[Dataset entries]
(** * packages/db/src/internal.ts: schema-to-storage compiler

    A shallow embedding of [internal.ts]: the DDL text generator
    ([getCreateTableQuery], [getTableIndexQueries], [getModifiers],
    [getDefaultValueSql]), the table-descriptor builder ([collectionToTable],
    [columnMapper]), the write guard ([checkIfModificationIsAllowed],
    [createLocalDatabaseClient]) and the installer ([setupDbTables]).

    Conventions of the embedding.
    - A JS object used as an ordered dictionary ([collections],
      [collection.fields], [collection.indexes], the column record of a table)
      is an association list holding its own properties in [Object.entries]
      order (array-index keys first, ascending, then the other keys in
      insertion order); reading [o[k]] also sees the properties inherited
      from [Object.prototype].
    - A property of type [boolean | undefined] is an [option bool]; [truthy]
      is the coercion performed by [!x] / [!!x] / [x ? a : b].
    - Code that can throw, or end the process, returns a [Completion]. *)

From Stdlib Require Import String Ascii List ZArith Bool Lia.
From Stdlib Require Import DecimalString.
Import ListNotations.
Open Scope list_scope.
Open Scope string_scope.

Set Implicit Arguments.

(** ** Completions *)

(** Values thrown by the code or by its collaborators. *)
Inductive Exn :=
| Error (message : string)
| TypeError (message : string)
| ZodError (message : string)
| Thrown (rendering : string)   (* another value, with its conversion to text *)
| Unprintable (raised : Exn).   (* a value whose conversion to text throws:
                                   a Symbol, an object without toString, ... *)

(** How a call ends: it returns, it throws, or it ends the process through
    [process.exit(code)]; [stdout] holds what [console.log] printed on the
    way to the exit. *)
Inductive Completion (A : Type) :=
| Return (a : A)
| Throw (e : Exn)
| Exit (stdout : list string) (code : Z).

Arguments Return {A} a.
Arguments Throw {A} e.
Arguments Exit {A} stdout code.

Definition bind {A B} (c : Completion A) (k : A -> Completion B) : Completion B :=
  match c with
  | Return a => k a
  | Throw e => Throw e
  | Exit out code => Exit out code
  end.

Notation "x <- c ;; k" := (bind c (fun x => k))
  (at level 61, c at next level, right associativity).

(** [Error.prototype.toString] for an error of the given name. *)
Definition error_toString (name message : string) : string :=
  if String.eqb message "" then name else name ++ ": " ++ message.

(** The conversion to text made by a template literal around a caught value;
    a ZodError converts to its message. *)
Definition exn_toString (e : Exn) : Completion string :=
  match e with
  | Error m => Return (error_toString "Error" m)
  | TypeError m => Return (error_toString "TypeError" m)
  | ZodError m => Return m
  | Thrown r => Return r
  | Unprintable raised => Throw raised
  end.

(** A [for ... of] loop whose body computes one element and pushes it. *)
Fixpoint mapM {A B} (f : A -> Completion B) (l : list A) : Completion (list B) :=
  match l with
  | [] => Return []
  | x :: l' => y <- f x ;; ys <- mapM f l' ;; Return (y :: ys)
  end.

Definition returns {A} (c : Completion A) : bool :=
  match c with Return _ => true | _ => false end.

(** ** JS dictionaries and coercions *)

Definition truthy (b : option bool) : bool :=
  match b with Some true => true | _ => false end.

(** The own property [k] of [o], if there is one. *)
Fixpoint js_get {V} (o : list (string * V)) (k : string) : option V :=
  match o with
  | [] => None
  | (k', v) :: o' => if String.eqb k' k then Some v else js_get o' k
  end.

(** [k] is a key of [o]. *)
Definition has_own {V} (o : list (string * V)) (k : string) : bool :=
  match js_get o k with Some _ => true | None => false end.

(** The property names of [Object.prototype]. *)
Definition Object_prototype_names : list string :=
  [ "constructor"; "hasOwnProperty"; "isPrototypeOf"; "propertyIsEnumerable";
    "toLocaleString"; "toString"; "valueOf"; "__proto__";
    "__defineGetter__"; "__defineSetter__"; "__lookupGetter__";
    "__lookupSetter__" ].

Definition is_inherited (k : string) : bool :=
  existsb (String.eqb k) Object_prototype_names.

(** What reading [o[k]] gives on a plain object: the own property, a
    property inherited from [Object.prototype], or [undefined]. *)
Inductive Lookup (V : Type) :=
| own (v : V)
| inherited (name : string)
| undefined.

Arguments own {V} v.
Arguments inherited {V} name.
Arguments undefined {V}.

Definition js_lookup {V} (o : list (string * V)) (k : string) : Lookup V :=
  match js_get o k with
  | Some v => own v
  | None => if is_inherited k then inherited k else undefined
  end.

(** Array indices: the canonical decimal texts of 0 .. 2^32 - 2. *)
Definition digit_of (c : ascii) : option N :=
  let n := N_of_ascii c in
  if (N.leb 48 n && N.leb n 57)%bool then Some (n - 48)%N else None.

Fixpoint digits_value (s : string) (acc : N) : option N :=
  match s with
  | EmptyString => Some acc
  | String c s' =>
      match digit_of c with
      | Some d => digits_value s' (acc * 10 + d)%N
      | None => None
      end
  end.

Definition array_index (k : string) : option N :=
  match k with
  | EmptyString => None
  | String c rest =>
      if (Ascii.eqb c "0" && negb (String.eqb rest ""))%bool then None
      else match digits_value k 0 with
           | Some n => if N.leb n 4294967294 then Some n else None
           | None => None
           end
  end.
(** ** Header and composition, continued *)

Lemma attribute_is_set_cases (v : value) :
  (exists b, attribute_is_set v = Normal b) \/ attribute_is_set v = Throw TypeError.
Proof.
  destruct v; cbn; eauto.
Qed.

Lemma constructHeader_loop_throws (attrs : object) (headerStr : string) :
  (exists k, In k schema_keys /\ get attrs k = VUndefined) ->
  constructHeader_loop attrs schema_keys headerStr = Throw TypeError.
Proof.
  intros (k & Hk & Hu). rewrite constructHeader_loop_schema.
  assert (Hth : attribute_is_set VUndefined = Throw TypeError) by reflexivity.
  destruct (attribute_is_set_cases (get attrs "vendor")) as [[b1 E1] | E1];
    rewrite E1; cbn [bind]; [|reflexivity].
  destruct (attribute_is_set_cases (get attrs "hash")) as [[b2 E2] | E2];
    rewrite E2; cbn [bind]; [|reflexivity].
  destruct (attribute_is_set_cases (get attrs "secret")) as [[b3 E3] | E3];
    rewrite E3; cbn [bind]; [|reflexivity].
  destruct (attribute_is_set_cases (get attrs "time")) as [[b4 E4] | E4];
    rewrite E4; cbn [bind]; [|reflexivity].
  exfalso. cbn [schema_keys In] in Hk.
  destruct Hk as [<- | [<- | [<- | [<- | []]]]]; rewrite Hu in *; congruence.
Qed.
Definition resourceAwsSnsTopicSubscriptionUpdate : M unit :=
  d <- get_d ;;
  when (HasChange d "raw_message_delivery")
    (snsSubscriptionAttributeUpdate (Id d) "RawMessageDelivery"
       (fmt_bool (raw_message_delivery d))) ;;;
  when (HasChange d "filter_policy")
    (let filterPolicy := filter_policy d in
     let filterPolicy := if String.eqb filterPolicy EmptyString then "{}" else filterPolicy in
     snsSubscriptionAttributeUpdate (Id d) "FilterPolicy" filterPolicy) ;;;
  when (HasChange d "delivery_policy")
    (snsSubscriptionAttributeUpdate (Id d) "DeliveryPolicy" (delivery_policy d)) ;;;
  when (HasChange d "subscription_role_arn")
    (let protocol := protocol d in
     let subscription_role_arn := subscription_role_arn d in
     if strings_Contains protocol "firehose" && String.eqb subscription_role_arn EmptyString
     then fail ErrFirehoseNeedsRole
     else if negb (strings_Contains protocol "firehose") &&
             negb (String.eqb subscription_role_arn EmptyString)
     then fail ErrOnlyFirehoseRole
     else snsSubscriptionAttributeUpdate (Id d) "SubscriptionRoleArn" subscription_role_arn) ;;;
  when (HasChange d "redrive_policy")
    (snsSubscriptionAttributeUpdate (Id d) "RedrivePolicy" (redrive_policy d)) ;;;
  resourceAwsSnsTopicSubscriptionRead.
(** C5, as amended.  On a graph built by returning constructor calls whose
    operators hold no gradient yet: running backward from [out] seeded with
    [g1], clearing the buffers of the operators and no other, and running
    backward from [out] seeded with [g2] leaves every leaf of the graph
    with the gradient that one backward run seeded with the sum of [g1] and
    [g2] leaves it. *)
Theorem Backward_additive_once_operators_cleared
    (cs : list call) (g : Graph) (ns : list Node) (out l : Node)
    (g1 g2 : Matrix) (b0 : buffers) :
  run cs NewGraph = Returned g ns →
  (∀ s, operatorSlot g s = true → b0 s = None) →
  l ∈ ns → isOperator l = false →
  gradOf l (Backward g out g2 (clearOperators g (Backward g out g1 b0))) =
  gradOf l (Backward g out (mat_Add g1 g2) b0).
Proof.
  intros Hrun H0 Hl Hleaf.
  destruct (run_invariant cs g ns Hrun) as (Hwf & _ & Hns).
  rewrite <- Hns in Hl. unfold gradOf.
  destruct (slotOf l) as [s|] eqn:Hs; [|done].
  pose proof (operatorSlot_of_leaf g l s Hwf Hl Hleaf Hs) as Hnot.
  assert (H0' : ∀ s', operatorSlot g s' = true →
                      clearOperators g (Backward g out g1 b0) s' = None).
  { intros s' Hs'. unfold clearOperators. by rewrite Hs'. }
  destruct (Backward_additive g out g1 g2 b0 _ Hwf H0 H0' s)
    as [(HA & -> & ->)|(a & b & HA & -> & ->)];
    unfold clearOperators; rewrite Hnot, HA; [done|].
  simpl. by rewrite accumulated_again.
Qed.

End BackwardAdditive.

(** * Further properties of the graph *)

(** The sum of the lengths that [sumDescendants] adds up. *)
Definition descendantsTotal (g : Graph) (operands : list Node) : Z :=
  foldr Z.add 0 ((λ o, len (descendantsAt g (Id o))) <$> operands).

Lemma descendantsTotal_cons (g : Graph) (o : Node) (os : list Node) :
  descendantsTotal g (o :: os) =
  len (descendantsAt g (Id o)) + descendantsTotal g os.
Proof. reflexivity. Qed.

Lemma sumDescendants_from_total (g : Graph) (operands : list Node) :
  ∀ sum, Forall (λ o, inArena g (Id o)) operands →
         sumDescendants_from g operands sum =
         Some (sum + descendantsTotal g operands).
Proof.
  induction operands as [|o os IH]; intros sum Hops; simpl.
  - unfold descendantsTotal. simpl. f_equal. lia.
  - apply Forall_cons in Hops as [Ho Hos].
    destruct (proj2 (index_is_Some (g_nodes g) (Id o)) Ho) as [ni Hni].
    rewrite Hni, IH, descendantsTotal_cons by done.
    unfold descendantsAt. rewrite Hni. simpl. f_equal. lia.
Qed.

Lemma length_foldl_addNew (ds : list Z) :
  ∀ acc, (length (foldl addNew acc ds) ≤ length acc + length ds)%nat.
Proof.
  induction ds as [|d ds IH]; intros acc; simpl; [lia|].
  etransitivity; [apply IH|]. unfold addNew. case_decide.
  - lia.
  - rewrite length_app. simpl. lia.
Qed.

---

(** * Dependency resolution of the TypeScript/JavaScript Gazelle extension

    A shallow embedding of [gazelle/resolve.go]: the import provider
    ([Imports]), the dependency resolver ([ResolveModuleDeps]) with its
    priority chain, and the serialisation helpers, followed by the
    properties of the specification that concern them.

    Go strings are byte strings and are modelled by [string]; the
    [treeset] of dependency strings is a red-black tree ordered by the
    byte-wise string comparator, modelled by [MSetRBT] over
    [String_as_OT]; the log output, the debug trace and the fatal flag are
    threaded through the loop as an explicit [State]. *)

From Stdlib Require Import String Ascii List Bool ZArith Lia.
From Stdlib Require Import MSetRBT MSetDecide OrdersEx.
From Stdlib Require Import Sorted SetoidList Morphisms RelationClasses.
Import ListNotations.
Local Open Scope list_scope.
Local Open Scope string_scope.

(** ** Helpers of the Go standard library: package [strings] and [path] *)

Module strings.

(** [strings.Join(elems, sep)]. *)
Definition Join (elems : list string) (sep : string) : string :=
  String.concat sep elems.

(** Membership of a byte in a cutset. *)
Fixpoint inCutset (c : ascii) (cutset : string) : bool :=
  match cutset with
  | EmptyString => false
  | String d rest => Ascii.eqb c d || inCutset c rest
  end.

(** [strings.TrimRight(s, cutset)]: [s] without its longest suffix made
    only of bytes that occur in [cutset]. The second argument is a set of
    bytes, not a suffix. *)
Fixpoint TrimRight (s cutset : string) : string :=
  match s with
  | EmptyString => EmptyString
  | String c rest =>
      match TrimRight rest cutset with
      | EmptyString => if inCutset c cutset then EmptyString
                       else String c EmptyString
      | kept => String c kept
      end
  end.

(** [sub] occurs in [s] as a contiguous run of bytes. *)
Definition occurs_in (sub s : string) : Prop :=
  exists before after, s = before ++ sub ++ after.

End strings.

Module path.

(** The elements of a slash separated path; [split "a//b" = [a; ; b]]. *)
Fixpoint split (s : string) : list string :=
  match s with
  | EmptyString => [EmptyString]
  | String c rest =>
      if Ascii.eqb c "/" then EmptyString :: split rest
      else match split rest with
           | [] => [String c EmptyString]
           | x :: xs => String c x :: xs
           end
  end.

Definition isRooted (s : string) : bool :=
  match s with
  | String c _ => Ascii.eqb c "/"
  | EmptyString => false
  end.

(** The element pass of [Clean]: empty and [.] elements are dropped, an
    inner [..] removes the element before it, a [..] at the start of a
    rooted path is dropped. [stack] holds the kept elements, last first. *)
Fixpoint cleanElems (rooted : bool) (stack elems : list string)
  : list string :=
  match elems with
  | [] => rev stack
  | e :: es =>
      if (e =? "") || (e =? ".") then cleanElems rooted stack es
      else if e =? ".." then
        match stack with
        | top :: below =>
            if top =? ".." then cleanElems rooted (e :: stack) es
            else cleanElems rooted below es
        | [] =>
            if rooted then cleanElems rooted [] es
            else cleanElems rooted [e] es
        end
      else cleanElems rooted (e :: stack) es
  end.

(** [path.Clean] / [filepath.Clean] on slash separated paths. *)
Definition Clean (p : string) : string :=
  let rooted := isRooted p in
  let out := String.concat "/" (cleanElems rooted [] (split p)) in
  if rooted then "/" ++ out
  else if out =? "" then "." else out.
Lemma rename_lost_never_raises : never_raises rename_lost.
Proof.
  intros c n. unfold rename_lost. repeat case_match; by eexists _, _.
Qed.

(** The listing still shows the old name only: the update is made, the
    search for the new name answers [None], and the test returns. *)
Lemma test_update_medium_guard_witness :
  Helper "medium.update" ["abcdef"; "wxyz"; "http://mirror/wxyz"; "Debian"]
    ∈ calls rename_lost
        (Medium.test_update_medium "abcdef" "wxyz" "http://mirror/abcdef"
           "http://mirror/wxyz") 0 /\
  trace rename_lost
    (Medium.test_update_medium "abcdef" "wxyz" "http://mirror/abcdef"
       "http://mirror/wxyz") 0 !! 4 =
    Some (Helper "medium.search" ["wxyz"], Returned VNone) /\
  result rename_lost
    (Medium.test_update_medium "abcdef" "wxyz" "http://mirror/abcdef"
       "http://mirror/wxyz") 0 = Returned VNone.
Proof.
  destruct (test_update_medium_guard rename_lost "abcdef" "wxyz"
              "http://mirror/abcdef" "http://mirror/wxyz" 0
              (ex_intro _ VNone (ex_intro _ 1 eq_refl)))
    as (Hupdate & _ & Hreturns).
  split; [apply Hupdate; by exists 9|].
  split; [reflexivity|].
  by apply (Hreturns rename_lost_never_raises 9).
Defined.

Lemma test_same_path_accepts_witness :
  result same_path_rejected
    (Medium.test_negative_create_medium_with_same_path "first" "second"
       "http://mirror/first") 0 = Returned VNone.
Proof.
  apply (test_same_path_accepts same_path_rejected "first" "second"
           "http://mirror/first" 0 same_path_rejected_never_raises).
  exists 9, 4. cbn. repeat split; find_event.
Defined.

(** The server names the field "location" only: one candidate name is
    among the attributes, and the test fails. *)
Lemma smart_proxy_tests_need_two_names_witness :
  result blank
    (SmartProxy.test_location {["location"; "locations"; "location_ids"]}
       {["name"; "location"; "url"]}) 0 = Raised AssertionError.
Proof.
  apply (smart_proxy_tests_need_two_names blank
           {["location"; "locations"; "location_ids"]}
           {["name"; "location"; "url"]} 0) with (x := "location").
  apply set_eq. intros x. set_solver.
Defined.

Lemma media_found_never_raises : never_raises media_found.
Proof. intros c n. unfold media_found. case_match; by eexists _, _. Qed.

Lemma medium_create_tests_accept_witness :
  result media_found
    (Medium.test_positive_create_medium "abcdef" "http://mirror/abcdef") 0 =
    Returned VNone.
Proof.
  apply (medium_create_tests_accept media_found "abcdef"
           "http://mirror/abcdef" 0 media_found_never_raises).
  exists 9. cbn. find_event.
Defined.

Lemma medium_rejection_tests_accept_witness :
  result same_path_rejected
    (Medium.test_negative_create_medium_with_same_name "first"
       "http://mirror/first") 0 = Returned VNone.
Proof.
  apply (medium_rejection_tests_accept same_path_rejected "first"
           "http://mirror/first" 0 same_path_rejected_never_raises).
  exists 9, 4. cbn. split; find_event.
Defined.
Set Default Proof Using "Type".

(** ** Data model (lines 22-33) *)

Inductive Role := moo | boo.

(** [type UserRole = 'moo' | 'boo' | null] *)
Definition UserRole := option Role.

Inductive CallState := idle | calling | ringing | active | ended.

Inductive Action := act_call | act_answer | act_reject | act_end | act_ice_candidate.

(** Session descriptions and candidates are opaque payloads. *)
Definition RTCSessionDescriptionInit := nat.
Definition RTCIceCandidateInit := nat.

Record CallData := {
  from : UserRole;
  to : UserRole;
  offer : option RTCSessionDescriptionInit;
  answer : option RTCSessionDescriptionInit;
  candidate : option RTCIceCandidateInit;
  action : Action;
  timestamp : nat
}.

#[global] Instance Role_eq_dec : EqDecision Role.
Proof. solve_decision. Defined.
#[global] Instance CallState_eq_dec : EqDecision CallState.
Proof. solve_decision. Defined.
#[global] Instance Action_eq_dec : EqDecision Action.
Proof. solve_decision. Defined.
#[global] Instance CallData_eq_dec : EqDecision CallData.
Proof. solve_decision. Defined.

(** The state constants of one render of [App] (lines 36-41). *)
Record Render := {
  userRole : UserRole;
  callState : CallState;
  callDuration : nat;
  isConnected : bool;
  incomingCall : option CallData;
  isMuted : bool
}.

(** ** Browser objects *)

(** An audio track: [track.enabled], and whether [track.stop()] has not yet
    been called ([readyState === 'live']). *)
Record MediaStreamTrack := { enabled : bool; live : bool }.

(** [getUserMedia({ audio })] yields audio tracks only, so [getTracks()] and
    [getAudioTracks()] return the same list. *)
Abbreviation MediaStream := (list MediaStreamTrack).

==

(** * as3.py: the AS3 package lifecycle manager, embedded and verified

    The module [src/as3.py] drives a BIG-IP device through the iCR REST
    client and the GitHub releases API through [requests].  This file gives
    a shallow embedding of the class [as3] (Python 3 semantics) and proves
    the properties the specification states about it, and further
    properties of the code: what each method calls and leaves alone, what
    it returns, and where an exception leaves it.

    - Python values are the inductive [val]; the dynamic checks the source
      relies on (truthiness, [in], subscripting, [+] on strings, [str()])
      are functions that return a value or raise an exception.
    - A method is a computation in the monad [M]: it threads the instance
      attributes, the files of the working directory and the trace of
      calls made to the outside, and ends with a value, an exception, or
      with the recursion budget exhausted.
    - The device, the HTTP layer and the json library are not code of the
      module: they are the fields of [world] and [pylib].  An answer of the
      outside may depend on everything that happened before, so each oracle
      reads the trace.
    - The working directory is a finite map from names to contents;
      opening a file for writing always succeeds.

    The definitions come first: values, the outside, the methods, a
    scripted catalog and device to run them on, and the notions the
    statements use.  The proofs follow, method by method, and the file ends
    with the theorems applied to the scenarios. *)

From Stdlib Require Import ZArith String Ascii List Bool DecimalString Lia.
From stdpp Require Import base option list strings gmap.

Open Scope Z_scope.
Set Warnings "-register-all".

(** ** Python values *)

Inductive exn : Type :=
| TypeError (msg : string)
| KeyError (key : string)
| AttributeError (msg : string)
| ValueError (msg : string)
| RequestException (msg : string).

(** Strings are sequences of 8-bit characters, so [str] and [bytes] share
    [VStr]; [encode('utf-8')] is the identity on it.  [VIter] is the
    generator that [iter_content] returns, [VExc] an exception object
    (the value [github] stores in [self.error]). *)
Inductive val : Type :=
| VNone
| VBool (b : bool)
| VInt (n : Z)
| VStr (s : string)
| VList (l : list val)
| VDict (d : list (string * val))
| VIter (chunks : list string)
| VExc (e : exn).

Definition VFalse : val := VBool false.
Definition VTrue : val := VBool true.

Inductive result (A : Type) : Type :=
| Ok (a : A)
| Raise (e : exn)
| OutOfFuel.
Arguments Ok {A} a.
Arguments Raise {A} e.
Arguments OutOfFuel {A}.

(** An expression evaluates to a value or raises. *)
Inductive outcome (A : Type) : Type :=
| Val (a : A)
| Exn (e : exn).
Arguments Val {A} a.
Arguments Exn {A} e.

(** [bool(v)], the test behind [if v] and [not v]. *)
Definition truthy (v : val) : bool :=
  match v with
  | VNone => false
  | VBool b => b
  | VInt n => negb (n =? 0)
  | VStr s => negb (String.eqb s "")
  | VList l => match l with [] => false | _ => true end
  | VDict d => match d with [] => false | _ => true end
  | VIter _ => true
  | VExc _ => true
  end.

* [PROBLEM DETAILS]:
Print, without alteration, only the lines above between the one holding "(** * packages/db/src/internal.ts: schema-to-storage" and the one holding "a Symbol, an", inclusive.

* [TASK RESULT]:
(** * packages/db/src/internal.ts: schema-to-storage compiler

    A shallow embedding of [internal.ts]: the DDL text generator
    ([getCreateTableQuery], [getTableIndexQueries], [getModifiers],
    [getDefaultValueSql]), the table-descriptor builder ([collectionToTable],
    [columnMapper]), the write guard ([checkIfModificationIsAllowed],
    [createLocalDatabaseClient]) and the installer ([setupDbTables]).

    Conventions of the embedding.
    - A JS object used as an ordered dictionary ([collections],
      [collection.fields], [collection.indexes], the column record of a table)
      is an association list holding its own properties in [Object.entries]
      order (array-index keys first, ascending, then the other keys in
      insertion order); reading [o[k]] also sees the properties inherited
      from [Object.prototype].
    - A property of type [boolean | undefined] is an [option bool]; [truthy]
      is the coercion performed by [!x] / [!!x] / [x ? a : b].
    - Code that can throw, or end the process, returns a [Completion]. *)

From Stdlib Require Import String Ascii List ZArith Bool Lia.
From Stdlib Require Import DecimalString.
Import ListNotations.
Open Scope list_scope.
Open Scope string_scope.

Set Implicit Arguments.

(** ** Completions *)

(** Values thrown by the code or by its collaborators. *)
Inductive Exn :=
| Error (message : string)
| TypeError (message : string)
| ZodError (message : string)
| Thrown (rendering : string)   (* another value, with its conversion to text *)
| Unprintable (raised : Exn).   (* a value whose conversion to text throws:
                                   a Symbol, an object without toString, ... *)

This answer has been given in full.